The probability that the first two drivers checked never use a cell phone while driving is (0.15)^2 = 0.0225.
Therefore, the probability that the first driver who uses a cell phone while driving is the third driver checked is 0.85 * 0.0225 ≈ 0.0191.
d. The expected number of drivers who must be checked to find the first who never uses a cell phone while driving can be calculated using the expected value of a geometric distribution.
The expected value of a geometric distribution with probability p is given by E(x) = 1/p.
In this case, the probability that a driver never uses a cell phone while driving is 15%, so p = 0.15.

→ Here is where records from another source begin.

Lemma uploadToBucket_key_witness :
  fst (uploadToBucket (Fixture.deps Fixture.no_fault) "review-images" []
         "face.jpeg" "application/x-unknown" "reviews" Fixture.start)
  = Val ("reviews/uuid-a.jpeg",
         "https://p.supabase.co/storage/v1/object/public/review-images/reviews/uuid-a.jpeg").
Proof.
  destruct (uploadToBucket_key (Fixture.deps Fixture.no_fault) "review-images" []
              "face.jpeg" "application/x-unknown" "reviews" Fixture.start)
    as (_ & H2 & _ & _ & _ & H6 & _).
  destruct H6 as [H _]; [reflexivity|vm_compute; reflexivity|].
  rewrite H. rewrite H2; [vm_compute; reflexivity|by left|vm_compute; discriminate].
Defined.

(** ** Detaching an image *)

Lemma delete_image_run (d : Deps) (req : Request) (s : State) :
  delete_image d req s =
  let id := param_id req in
  let url := get "url" (body req) in
  let failed x := message_error 500 "Delete failed" (exn_message x) in
  if falsy url then (Val (message 400 "Missing url"), s)
  else
    match db_select_single d "properties" (Some ["id"; "images"]) "id" id s with
    | (Throw x, s1) => (Val (failed x), s1)
    | (Val r, s1) =>
        if not_found (error r) then (Val (message 404 "Property not found"), s1)
        else
          match error r, data r with
          | Some e, _ =>
              (Val (message_error 500 "Error reading property" (err_message e)), s1)
          | None, None => (Val (failed TypeError), s1)
          | None, Some prop =>
              let images := array_or_empty (get "images" prop) in
              if negb (includes url images)
              then (Val (message 400 "URL not found on property"), s1)
              else
                match url with
                | JStr urls =>
                    match indexOf detach_base urls with
                    | None => (Val (message 400 "Unrecognized storage URL"), s1)
                    | Some idx =>
                        let path := slice (idx + String.length detach_base) urls in
                        match storage_remove d PROPERTY_BUCKET [path] s1 with
                        | (Throw x, s2) => (Val (failed x), s2)
                        | (Val (Some e), s2) =>
                            (Val (message_error 500 "Failed to delete file" (err_message e)),
                             s2)
                        | (Val None, s2) =>
                            match db_update d "properties"
                                    (literal [("images", JArr (remove_all url images))])
                                    "id" id s2 with
                            | (Throw x, s3) => (Val (failed x), s3)
                            | (Val u, s3) =>
                                match error u, data u with
                                | Some e, _ =>
                                    (Val (message_error 500 "Failed to update DB"
                                            (err_message e)), s3)
                                | None, None => (Val (failed TypeError), s3)
                                | None, Some o =>
                                    (Val {| status := 200;
                                            json := JObj [("message", JStr "Removed");
                                                          ("images", get "images" o)] |}, s3)
                                end
                            end
                        end
                    end
                | _ => (Val (failed TypeError), s1)
                end
          end
    end.
Proof.
  unfold delete_image, try_catch, bind, images_of, as_string. cbv zeta.
  fold detach_base.
  destruct (falsy _); [reflexivity|].
  destruct (db_select_single d _ _ _ _ s) as [[r|x] s1]; [|reflexivity].
  destruct (not_found (error r)); [reflexivity|].
  destruct (error r); [reflexivity|].
  destruct (data r) as [prop|]; [|reflexivity]. cbn [ret].
  destruct (negb _); [reflexivity|].
  destruct (get "url" (body req)); try reflexivity. cbn [ret].
  destruct (indexOf detach_base s0); [|reflexivity].
  destruct (storage_remove d _ _ s1) as [[[e|]|x] s2]; try reflexivity.
  destruct (db_update d _ _ _ _ s2) as [[u|x] s3]; [|reflexivity].
  destruct (error u); [reflexivity|].
  destruct (data u); reflexivity.
Qed.

Ltac solve_calls :=
  apply calls_since_app; cbn [fst snd trace log set_objects set_tables set_outbox
                                set_rows_created set_uuids_drawn];
  rewrite <- ?app_assoc; reflexivity.

Lemma reads_only_not_write (s s' : State) (c : Call) :
  reads_only s s' -> is_read c = false -> c ∉ calls_since s s'.
Proof.
  intros [_ _ _ _ _ (calls & Htr & Hall)] Hc Hin.
  rewrite (calls_since_app s s' calls Htr) in Hin.
  rewrite forallb_forall in Hall. apply list_elem_of_In, Hall in Hin. congruence.
Qed.

(** How far a detach request gets: it stops having only read; or the
    storage removal fails and nothing is written; or the removal goes
    through and the update is issued. *)
Lemma delete_image_shape (d : Deps) (req : Request) (s : State) :
  let id := param_id req in
  let out := delete_image d req s in
  exists res,
    fst out = Val res
    /\ ((status res <> 200 /\ reads_only s (snd out))
        \/ (exists path,
              fault d (S (length (trace s))) (StorageRemove PROPERTY_BUCKET [path]) <> NoFault
              /\ status res = 500
              /\ calls_since s (snd out)
                 = [read_images id; StorageRemove PROPERTY_BUCKET [path]]
              /\ tables (snd out) = tables s
              /\ objects (snd out) = objects s)
        \/ (exists path patch,
              fault d (S (length (trace s))) (StorageRemove PROPERTY_BUCKET [path]) = NoFault
              /\ calls_since s (snd out)
                 = [read_images id; StorageRemove PROPERTY_BUCKET [path];
                    DbUpdate "properties" patch "id" id]
              /\ objects (snd out) = delete (PROPERTY_BUCKET, path) (objects s)
              /\ (status res = 200 \/ (status res = 500 /\ tables (snd out) = tables s)))).
Proof.
  intros id out. subst out. rewrite delete_image_run. cbv zeta. fold id.
  pose proof (reads_only_refl s) as Hrefl.
  assert (Hread : reads_only s (log (read_images id) s)) by (by apply reads_only_log).
  destruct (falsy _).
  { eexists. split; [reflexivity|]. left. split; [simpl; lia|exact Hrefl]. }
  rewrite db_select_single_run. fold (read_images id).
  assert (Hlen : length (trace (log (read_images id) s)) = S (length (trace s))).
  { cbn. rewrite length_app. simpl. lia. }
  destruct (fault d (length (trace s)) (read_images id)) as [|e|x].
  2:{ cbn [error db_error data].
      destruct (not_found _); eexists; (split; [reflexivity|]); left;
        (split; [simpl; lia|exact Hread]). }
  2:{ eexists. split; [reflexivity|]. left. split; [simpl; lia|exact Hread]. }
  destruct (List.filter _ _) as [|prop [|]];
    cbn [error db_error ok_row data not_found];
    try (eexists; (split; [reflexivity|]); left; (split; [simpl; lia|exact Hread])).
  destruct (negb _).
  { eexists. split; [reflexivity|]. left. split; [simpl; lia|exact Hread]. }
  destruct (get "url" (body req)) as [| |b|q|ng|urls|l|l];
    try (eexists; (split; [reflexivity|]); left; (split; [simpl; lia|exact Hread])).
  destruct (indexOf detach_base urls) as [idx|].
  2:{ eexists. split; [reflexivity|]. left. split; [simpl; lia|exact Hread]. }
  rewrite storage_remove_run. cbv zeta. rewrite Hlen.
  set (path := slice (idx + String.length detach_base) urls).
  destruct (fault d (S (length (trace s))) (StorageRemove PROPERTY_BUCKET [path]))
    as [|e|x] eqn:Hf.
  2:{ eexists. split; [reflexivity|]. right. left. exists path.
      rewrite Hf. split; [discriminate|]. split; [reflexivity|].
      split; [solve_calls|]. split; reflexivity. }
  2:{ eexists. split; [reflexivity|]. right. left. exists path.
      rewrite Hf. split; [discriminate|]. split; [reflexivity|].
      split; [solve_calls|]. split; reflexivity. }
  rewrite db_update_run. cbv zeta.
  match goal with |- context [DbUpdate "properties" ?p "id" id] => set (patch := p) end.
  assert (Hshape : forall res s3,
            trace s3 = trace s ++ [read_images id; StorageRemove PROPERTY_BUCKET [path];
                                   DbUpdate "properties" patch "id" id] ->
            objects s3 = delete (PROPERTY_BUCKET, path) (objects s) ->
            status res = 200 \/ (status res = 500 /\ tables s3 = tables s) ->
            exists res0, fst (Val res, s3) = Val res0 /\
              ((status res0 <> 200 /\ reads_only s (snd (Val res, s3)))
               \/ (exists path0,
                     fault d (S (length (trace s))) (StorageRemove PROPERTY_BUCKET [path0])
                     <> NoFault
                     /\ status res0 = 500
                     /\ calls_since s (snd (Val res, s3))
                        = [read_images id; StorageRemove PROPERTY_BUCKET [path0]]
                     /\ tables (snd (Val res, s3)) = tables s
                     /\ objects (snd (Val res, s3)) = objects s)
               \/ (exists path0 patch0,
                     fault d (S (length (trace s))) (StorageRemove PROPERTY_BUCKET [path0])
                     = NoFault
                     /\ calls_since s (snd (Val res, s3))
                        = [read_images id; StorageRemove PROPERTY_BUCKET [path0];
                           DbUpdate "properties" patch0 "id" id]
                     /\ objects (snd (Val res, s3))
                        = delete (PROPERTY_BUCKET, path0) (objects s)
                     /\ (status res0 = 200
                         \/ (status res0 = 500 /\ tables (snd (Val res, s3)) = tables s))))).
  { intros res s3 Htr Hobj Hst. exists res. split; [reflexivity|]. right. right.
    exists path, patch. split; [exact Hf|]. split; [by apply calls_since_app|].
    split; [exact Hobj|exact Hst]. }
  assert (Htr : forall t o,
             trace (set_tables t (log (DbUpdate "properties" patch "id" id)
                      (set_objects o (log (StorageRemove PROPERTY_BUCKET [path])
                                        (log (read_images id) s)))))
             = trace s ++ [read_images id; StorageRemove PROPERTY_BUCKET [path];
                           DbUpdate "properties" patch "id" id]).
  { intros. cbn. by rewrite <- !app_assoc. }
  assert (Htr' : forall o,
             trace (log (DbUpdate "properties" patch "id" id)
                      (set_objects o (log (StorageRemove PROPERTY_BUCKET [path])
                                        (log (read_images id) s))))
             = trace s ++ [read_images id; StorageRemove PROPERTY_BUCKET [path];
                           DbUpdate "properties" patch "id" id]).
  { intros. cbn. by rewrite <- !app_assoc. }
  destruct (fault d _ (DbUpdate "properties" patch "id" id)) as [|e|x].
  - destruct (List.filter _ _) as [|r [|]];
      cbn [error db_error ok_row data];
      try (apply Hshape; [apply Htr'|reflexivity|right; split; reflexivity]).
    destruct (negb _); cbn [error db_error ok_row data].
    + apply Hshape; [apply Htr'|reflexivity|right; split; reflexivity].
    + apply Hshape; [apply Htr|reflexivity|by left].
  - cbn [error db_error]. apply Hshape; [apply Htr'|reflexivity|right; split; reflexivity].
  - apply Hshape; [apply Htr'|reflexivity|right; split; reflexivity].
Qed.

Therefore, the expected number of drivers who must be checked to find the first who never uses a cell phone while driving is 1/0.15 ≈ 6.67.
e. The expected number of drivers who must be checked to find the first driver who uses a cell phone while driving can be calculated in a similar way.
The probability that a driver never uses a cell phone while driving is 15%, so the probability that a driver uses a cell phone while driving is 1 - 0.15 = 0.85.
Therefore, the expected number of drivers who must be checked to find the first driver who uses a cell phone while driving is 1/0.85 ≈ 1.18.
f. To find the expected cost and standard deviation of questioning up to and including the first driver who uses a cell phone while driving, we need to calculate the expected number of drivers who must be questioned.
As calculated in part e, the expected number of drivers who must be checked is approximately 1.18.
Given that it costs $5 to question each driver, the expected cost is 1.18 * $5 ≈ $5.90.
To find the standard deviation, we need to use the formula for the standard deviation of a geometric distribution, which is given by σ = sqrt((1 - p) / p^2).
In this case, p = 0.15, so the standard deviation is sqrt((1 - 0.15) / 0.15^2) ≈ 0.20.
Therefore, the standard deviation of questioning up to and including the first driver who uses a cell phone while driving is approximately $0.20 * $5 = $1.00.
g. The cost of inspection in part f (expected cost of $5.90) is not likely to exceed $15. Since the expected number of drivers who must be checked to find the first driver who uses a cell phone while driving is only 1.18, the cost of inspection is expected to be much lower than $15.
The expected cost of $5.90 is based on the probability of questioning all drivers up to and including the one who uses a cell phone while driving. It is unlikely to reach a cost of $15 in this scenario.